= Elizabeth Ogbaga =

Nigerian politician, nurse, and lawyer

Elizabeth Ogbaga is a Nigerian lawyer, registered nurse and politician. She was elected into the House of Representatives of Nigeria in 2007 to represent Ebonyi/Ohaukwu federal constituency. She was elected on the platform of the People's Democratic Party (PDP). She was cleared on 15 May 2022 to run for the Ebonyi North Senatorial race on the platform of the All Progressives Congress (APC). She was recently appointed the Chairman of Ebonyi State Health Insurance Agency by Gov Francis Nwifuru.

==Committee membership==
Hon. Elizabeth Ogbaga was a member of the following committees:
- Justice
- Anti-Corruption, National Ethics and Value
- Women Affairs
- Population
- Petroleum Resources (Upstream)
- Health
- Foreign affairs
- Solid mineral development

==House of Representatives==
In December, 2009, Hon Elizabeth Ogbaga expressed her dissatisfaction over what she called low level of implementation of projects contained in 2009 budget. She sponsored numerous bills and motions and often decried the low participation of women in politics stating that it affected democracy

==Constituency==

Hon. Elizabeth Ogbaga attracted various projects such as- Oxygen Plants and Mammogram machines to Federal Medical Centre, Abakaliki, free antenatal care services to pregnant mothers from Ebonyi/Ohaukwu Federal Constituency, construction of several 3-classroom blocks, hand-pump boreholes at Onuenyim Ishieke, Ndiofia Nkaleke, Igweledoha, Ogbala Parish, Effenyim, Oterufie Nkaleke, Ndiechi-Ndiugo Isophumini, Mbeke Isophumini, St. Michael Parish Mbeke Ishieke, Nwonuewo-Effium Ohaukwu, Ogen Ohaukwu and Umugadu Community Secondary School. She also constructed National Health Care Centres at Izenyi Agbaja in Izzi LGA and Ohagelode (ongoing) and trained more than 50 youths on ICT as well as providing them with computers and accessories. Hon. Elizabeth Ogbaga further constructed a bridge across Ebonyi river at Odomoke and Ogene-Abarigwe-Ogwudu-Ano-Unum road in Ohaukwu LGA. She built a computer centre at community secondary school Isophumini Ishieke, provided classroom furniture at Umugadu community primary school and supplied school desks, tables and chairs at Ogbaga Primary School, Ohagelode Primary School, Girls Secondary School Ndulo Ngbo and Mbeke Isophumini Primary School. In addition, she built Rev. Fr's quarters at St. Michael Parish Mbeke and provided VIP Latrines at Ohagelode, Ogbaga and Umugadu primary schools. She believes in youth empowerment and so sponsored various quiz and football league competitions culminating in the donation of trophies, award of cash prizes and distribution of Generator sets, Clippers and their accessories to trained youths.

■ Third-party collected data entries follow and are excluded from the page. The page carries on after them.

Lemma block_applied_fits M h txs undo : block_applied M h txs undo -> Forall undo_fits (with_undo txs undo).
Proof.
  intros [Hh G R P (cb & rest & Et & CB) Eu]. assert (U : undo_ok h M txs (None :: (Some <$> undo))) by (rewrite Eu, Et; by apply block_undo_ok).
  destruct U as [L U]. apply Forall_lookup. intros k [tx u] I. unfold with_undo in I. apply lookup_zip_Some in I as [It Iu]. intros NB. specialize (U k tx u It Iu NB).
  destruct (all_ready_take h txs k tx M ltac:(lia) R It) as [[Ri _ _ _] Rt]. eexists. split; [exact U|]. split; [unfold spent_coins; by rewrite length_fmap|].
  apply spent_coins_undo; [|by apply Ri]. apply good_coins_apply_txs; [lia|done|done].
Qed.

Lemma denotes_unique (base : CCoinsView) v M M' : denotes base v M -> denotes base v M' -> M = M'.
Proof. intros [_ U] [_ U']. apply map_eq. intros o. by rewrite <- U, <- U'. Qed.

(** A view with exactly these coins. *)
Definition coins_view (M : CoinMap) : CCoinsView :=
  {| v_GetCoin o := M !! o; v_GetBestBlock := 0; v_GetSaplingAnchorAt _ := None; v_GetNullifier _ := false; v_GetBestAnchor := 0 |}.

Lemma coins_view_denotes M : map_Forall (fun _ c => IsSpent c = false) M -> denotes (coins_view M) new_cache M.
Proof.
  intros S. split; [apply map_Forall_empty|]. intros o. unfold utxo. cbn [cacheCoins new_cache]. rewrite lookup_empty. cbn. destruct (M !! o) as [c|] eqn:E; [|done].
  cbn. by rewrite (S _ _ E).
Qed.

Lemma undo_applied M h txs undo : block_applied M h txs undo -> undo_txs txs undo (apply_txs M h txs) = M.
Proof.
  intros A. pose proof A as [Hh G R P (cb & rest & Et & CB) Eu]. assert (Hh' : 0 < h < 2 ^ 32) by lia.
  assert (U : undo_ok h M txs (None :: (Some <$> undo))) by (rewrite Eu, Et; by apply block_undo_ok).
  pose proof (coins_view_denotes (apply_txs M h txs) (good_unspent _ (good_coins_apply_txs h Hh' txs M G R))) as D.
  destruct (DisconnectTxs_denotes (coins_view (apply_txs M h txs)) h Hh' txs _ new_cache M true D G R P U) as (v1 & E1 & D1).
  destruct (DisconnectTxs_writes (coins_view (apply_txs M h txs)) (reverse (with_undo txs undo)) new_cache _ true D) as (b & v2 & E2 & D2);
    [by apply Forall_reverse, (block_applied_fits M h)|].
  unfold with_undo in E2. rewrite E1 in E2. injection E2 as <- <-. exact (denotes_unique _ _ _ _ D2 D1).
Qed.

End Applied.

(** [ConnectBlock] connects blocks in this sense. *)
Lemma ConnectBlock_applied `{HashFunctions, Ecdsa, SaplingTree} net env m chain base invalid blocks threads (block : CBlock) pindex v v' undo st (M : CoinMap) :
  ConnectBlock (CreateChainParams net) env m chain base invalid blocks threads block false pindex v false = Valid (v', undo, st) ->
  CBlockHeader_GetHash block <> hashGenesisBlock (consensus (CreateChainParams net)) -> 0 < bi_nHeight pindex < 2 ^ 30 ->
  denotes base v M -> good_coins M -> fresh_txs M (vtx block) -> Forall (fun tx => HasZerocoinSpendInputs tx = false) (vtx block) -> Forall plain_outputs (vtx block) ->
  block_applied M (bi_nHeight pindex) (vtx block) undo /\ denotes base v' (apply_txs M (bi_nHeight pindex) (vtx block)).
Proof.
  intros C NG Hh D G Fr Zc Pl.
  destruct (ConnectBlock_inv net env m chain base invalid blocks threads block pindex v false v' undo st ltac:(lia) NG C) as (s & [(cold & [(cb & txs & EB & CB & _) _ Txs]) _ _ (f & v0 & tree & K0 & A0 & Loop) _ KV [Root [best EV]] Eu]).
  assert (Ck : Forall (tx_checked net) (vtx block)).
  { apply Forall_forall. intros tx I. rewrite Forall_forall in Txs, Zc. eapply CheckTransaction_checked; [by apply Txs|by apply Zc]. }
  pose proof (denotes_keeps _ _ _ _ (K0 (keeps base) _) D) as D0.
  destruct (ConnectTxs_Valid net env m base invalid f _ _ (Z.lt_le_incl _ _ (proj1 Hh)) 0 (connect_start v0 tree) s M D0 Ck Fr Loop) as [Rd V _ _ _ _ U].
  cbn [connect_start cn_undo app] in U. replace (1 - 0)%nat with 1%nat in U by lia. split; [|by apply (denotes_keeps _ _ _ _ KV)].
  split; [done|done|done|done| |congruence]. by exists cb, txs.
Qed.

(** ** Caches that can be stored *)

Section Fits.
Context `{HashSizes, SaplingTree, Curve}.
Context `{!TreeFormat} (d : LevelDB).
Let base := db_view d.

(** Everything in the cache fits the formats of the database. *)
Record fits (v : CCoinsViewCache) : Prop := {
  fit_coins : map_Forall coin_storable (cacheCoins v);
  fit_anchors : map_Forall anchor_storable (cacheSaplingAnchors v);
  fit_nullifiers : map_Forall (fun nf _ => hash_ok nf) (cacheSaplingNullifiers v);
  fit_best : hash_ok (hashSaplingAnchor v)
}.

Lemma new_cache_fits : fits new_cache.
Proof. split; try apply map_Forall_empty. cbn. unfold hash_ok. lia. Qed.

Lemma set_coins_fits v mc : fits v -> map_Forall coin_storable mc -> fits (set_coins v mc).
Proof. intros [? ? ? ?] M. by split. Qed.

Lemma FetchCoin_fits v o : fits v -> fits (snd (FetchCoin base v o)).
Proof.
  intros F. unfold FetchCoin. destruct (cacheCoins v !! o); [done|]. cbn [v_GetCoin base db_view]. destruct (op_okb o) eqn:O; [|done]. destruct (db_GetCoin d o); [|done].
  apply set_coins_fits; [done|]. apply map_Forall_insert_2; [|apply F]. split; [by apply op_okb_spec|done].
Qed.

Lemma SpendCoin_fits v o : fits v -> fits (snd (SpendCoin base v o)).
Proof.
  intros F%(FetchCoin_fits v o). unfold SpendCoin. pose proof (FetchCoin_lookup base v o) as L. destruct (FetchCoin base v o) as [[e|] v']; [|done]. cbn [fst snd] in *.
  apply set_coins_fits; [done|]. destruct (FRESH e); [apply map_Forall_delete, F|]. apply map_Forall_insert_2; [|apply F]. split; [by apply (fit_coins v' F _ _ L)|done].
Qed.

Lemma HaveCoin_fits v o : fits v -> fits (snd (HaveCoin base v o)).
Proof. rewrite HaveCoin_state. apply FetchCoin_fits. Qed.

Lemma AddCoin_fits v o c ow v' : AddCoin v o c ow = Some v' -> fits v -> op_ok o -> coin_ok c -> fits v'.
Proof.
  intros (_ & [(_ & ->) | (_ & f & ->)])%AddCoin_Some F O C; [done|]. apply set_coins_fits; [done|]. apply map_Forall_insert_2; [|apply F]. by split.
Qed.

Lemma SpendInputs_fits ins : forall v, fits v -> fits (snd (SpendInputs base v ins)).
Proof.
  induction ins as [|i ins IH]; intros v F; [done|]. cbn [SpendInputs]. pose proof (SpendCoin_fits v (prevout i) F) as F1. destruct (SpendCoin base v (prevout i)) as [c v1].
  specialize (IH v1 F1). by destruct (SpendInputs base v1 ins).
Qed.

Lemma AddCoins_fits invalid txid h cb cs outs : hash_ok txid -> 0 <= h < 2 ^ 30 -> Forall out_ok outs -> forall i v v', 0 <= i -> i + size outs <= 2 ^ 32 ->
  AddCoins_loop base v invalid txid outs i h cb cs true false = Some v' -> fits v -> fits v'.
Proof.
  intros T Hh O. induction O as [|o outs Oo O IH]; intros i v v' I S E F; [by injection E as <-|]. cbn [AddCoins_loop andb] in E. rewrite size_cons in S. pose proof (size_nonneg outs).
  pose proof (HaveCoin_fits v {| op_hash := txid; op_n := i |} F) as F1. destruct (HaveCoin base v _) as [ow v1]. cbn [snd] in F1.
  destruct (AddCoin v1 _ _ ow) as [v2|] eqn:A; [|done]. cbn [mbind option_bind] in E. refine (IH (i + 1) v2 v' _ _ E _); [lia|lia|].
  apply (AddCoin_fits _ _ _ _ _ A F1); [split; [done|cbn; lia]|]. split; [done|]. cbn. rewrite uint_id; lia.
Qed.

(** What a transaction must be for its coins to be stored. *)
Record tx_storable (tx : CTransaction) : Prop := {
  ts_outs : Forall out_ok (vout tx);
  ts_count : size (vout tx) <= 2 ^ 32;
  ts_ins : Forall (fun i => op_ok (prevout i)) (vin tx);
  ts_nullifiers : Forall hash_ok (tx_nullifiers tx)
}.

Lemma txid_ok tx : hash_ok (GetHash tx).
Proof. apply Hash_bound. Qed.

Lemma RollforwardTxs_fits invalid h txs : 0 <= h < 2 ^ 30 -> Forall tx_storable txs -> forall v v', RollforwardTxs invalid base h false txs v = Some v' -> fits v -> fits v'.
Proof.
  intros Hh T. induction T as [|tx txs [To Tc _ _] T IH]; intros v v' E F; [by injection E as <-|]. cbn [RollforwardTxs] in E. unfold AddCoins in E.
  destruct (AddCoins_loop base _ invalid _ _ _ _ _ _ _ _) as [v1|] eqn:A; [|done]. cbn [mbind option_bind] in E. refine (IH v1 v' E _).
  refine (AddCoins_fits invalid _ h _ _ _ (txid_ok tx) Hh To 0 _ v1 _ _ A _); [lia|lia|]. destruct (negb (IsCoinBase tx)); [by apply SpendInputs_fits|done].
Qed.

Lemma RemoveOutputs_fits txid outs : forall i v b b' v', RemoveOutputs base txid outs i v b = (b', v') -> fits v -> fits v'.
Proof.
  induction outs as [|o outs IH]; intros i v b b' v' E F; [by injection E as _ <-|]. cbn [RemoveOutputs] in E. destruct (IsUnspendable (scriptPubKey o)); [by apply IH in E|].
  pose proof (SpendCoin_fits v {| op_hash := txid; op_n := i |} F) as F1. destruct (SpendCoin base v _) as [c v1]. by apply IH in E.
Qed.

Lemma RestoreInputs_fits l : Forall (fun it => undo_coin it.2 /\ coin_ok it.2 /\ op_ok (prevout it.1)) l -> forall v b r v', RestoreInputs base l v b = Some (r, v') -> fits v -> fits v'.
Proof.
  induction 1 as [|[txin c] l ([[St Hh] _] & C & O) _ IH]; intros v b r v' E F; [by injection E as _ <-|]. cbn [RestoreInputs] in E. unfold ApplyTxInUndo in E. cbn [fst snd] in *.
  pose proof (HaveCoin_fits v (prevout txin) F) as F1. destruct (HaveCoin base v (prevout txin)) as [have v1]. cbn [snd] in F1. rewrite (proj2 (Z.eqb_neq _ _) Hh) in E.
  destruct (AddCoin v1 _ _ _) as [v2|] eqn:A; [|done]. cbn [mbind option_bind] in E. pose proof (AddCoin_fits _ _ _ _ _ A F1 O C) as F2. destruct (negb have); by apply IH in E.
Qed.

Lemma SetNullifiers_fits v tx b : Forall hash_ok (tx_nullifiers tx) -> fits v -> fits (SetNullifiers v tx b).
Proof.
  intros N F. unfold SetNullifiers, tx_nullifiers in *. destruct (sapData tx) as [s|]; [|done]. destruct F as [F1 F2 F3 F4]. split; [done|done| |done]. cbn [cacheSaplingNullifiers set_nullifiers].
  revert F3. generalize (cacheSaplingNullifiers v). clear F1 F2 F4. induction (vShieldedSpend s) as [|x l IH]; intros M F; [done|]. cbn in N. apply Forall_cons in N as [N0 N]. cbn [foldl].
  apply IH; [done|]. by apply map_Forall_insert_2.
Qed.

(** A transaction with its undo data. *)
Definition undo_storable_tx (it : CTransaction * option CTxUndo) : Prop := tx_storable it.1 /\ forall u, it.2 = Some u -> Forall coin_ok u.

Lemma DisconnectTxs_fits l : Forall undo_fits l -> Forall undo_storable_tx l -> forall v b r v', DisconnectTxs base l v b = Some (r, v') -> fits v -> fits v'.
Proof.
  intros U. induction U as [|[tx u] l U0 U IH]; intros S v b r v' E F; [by injection E as _ <-|]. apply Forall_cons in S as [[[_ _ Ti Tn] Su] S]. cbn [fst snd] in *.
  cbn [DisconnectTxs] in E. unfold DisconnectTx in E. destruct (RemoveOutputs base _ _ _ _ _) as [b1 v1] eqn:R. apply RemoveOutputs_fits in R; [|done].
  destruct (IsCoinBase tx) eqn:CB; [cbn [mbind option_bind] in E; by apply IH in E|]. destruct (U0 CB) as (txundo & -> & L & Uc). cbn [mbind option_bind] in E.
  unfold size in E. rewrite L, Z.eqb_refl in E. cbn [negb] in E. destruct (RestoreInputs base _ _ _) as [[r1 v2]|] eqn:Re; [|done]. cbn [mbind option_bind] in E.
  apply RestoreInputs_fits in Re; [|apply Forall_reverse, Forall_forall; intros [i c] I; cbn [fst snd] | by apply SetNullifiers_fits].
  - destruct r1; [by apply IH in E|by injection E as _ <-].
  - pose proof (elem_of_zip_l _ _ _ _ I) as Il. pose proof (elem_of_zip_r _ _ _ _ I) as Ir. rewrite Forall_forall in Uc. rewrite Forall_forall in Ti. specialize (Su txundo eq_refl). rewrite Forall_forall in Su. auto.
Qed.

End Fits.

(** ** Shielded roots while rolling back *)

(** Popping the roots [targets] one after the other finds every tree that it
    removes: it is in the database and was not removed before. *)
Fixpoint pops (found : Z -> Prop) (removed : list Z) (cur : Z) (targets : list Z) : Prop :=
  match targets with
  | [] => True
  | rt :: targets => 0 < rt < 2 ^ 256 /\ (cur = rt \/ (hash_ok cur /\ cur ∉ removed /\ found cur)) /\ pops found (if decide (cur = rt) then removed else cur :: removed) rt targets
  end.

Lemma pops_impl (P Q : Z -> Prop) targets : (forall rt, P rt -> Q rt) -> forall removed cur, pops P removed cur targets -> pops Q removed cur targets.
Proof. intros I. induction targets as [|rt ts IH]; intros removed cur; [done|]. cbn [pops]. intros (A & B & C). split; [done|]. split; [naive_solver|by apply IH]. Qed.

Section Anchors.
Context `{SaplingTree, Curve}.
Context `{!TreeFormat} (d : LevelDB).
Let base := db_view d.

Definition in_db (rt : Z) : Prop := is_Some (db_GetSaplingAnchorAt d rt).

==Ebonyi State Government==

On June 23, 2015, she was appointed a commissioner by the Ebonyi State Governor, Dave Umahi. She was confirmed by the State house of assembly and sworn in to head the Ministry of Commerce and Industry on July 1, 2015. Hon Mrs Ogbaga was reappointed on the 7th of August 2019 by the Governor and sworn in as the commissioner for culture and tourism.

==Senate==

Hon Mrs Elizabeth Ogbaga was successfully screened on the 15th of May 2022 to run for the Ebonyi North Senatorial race on the platform of the All Progressives Congress (APC).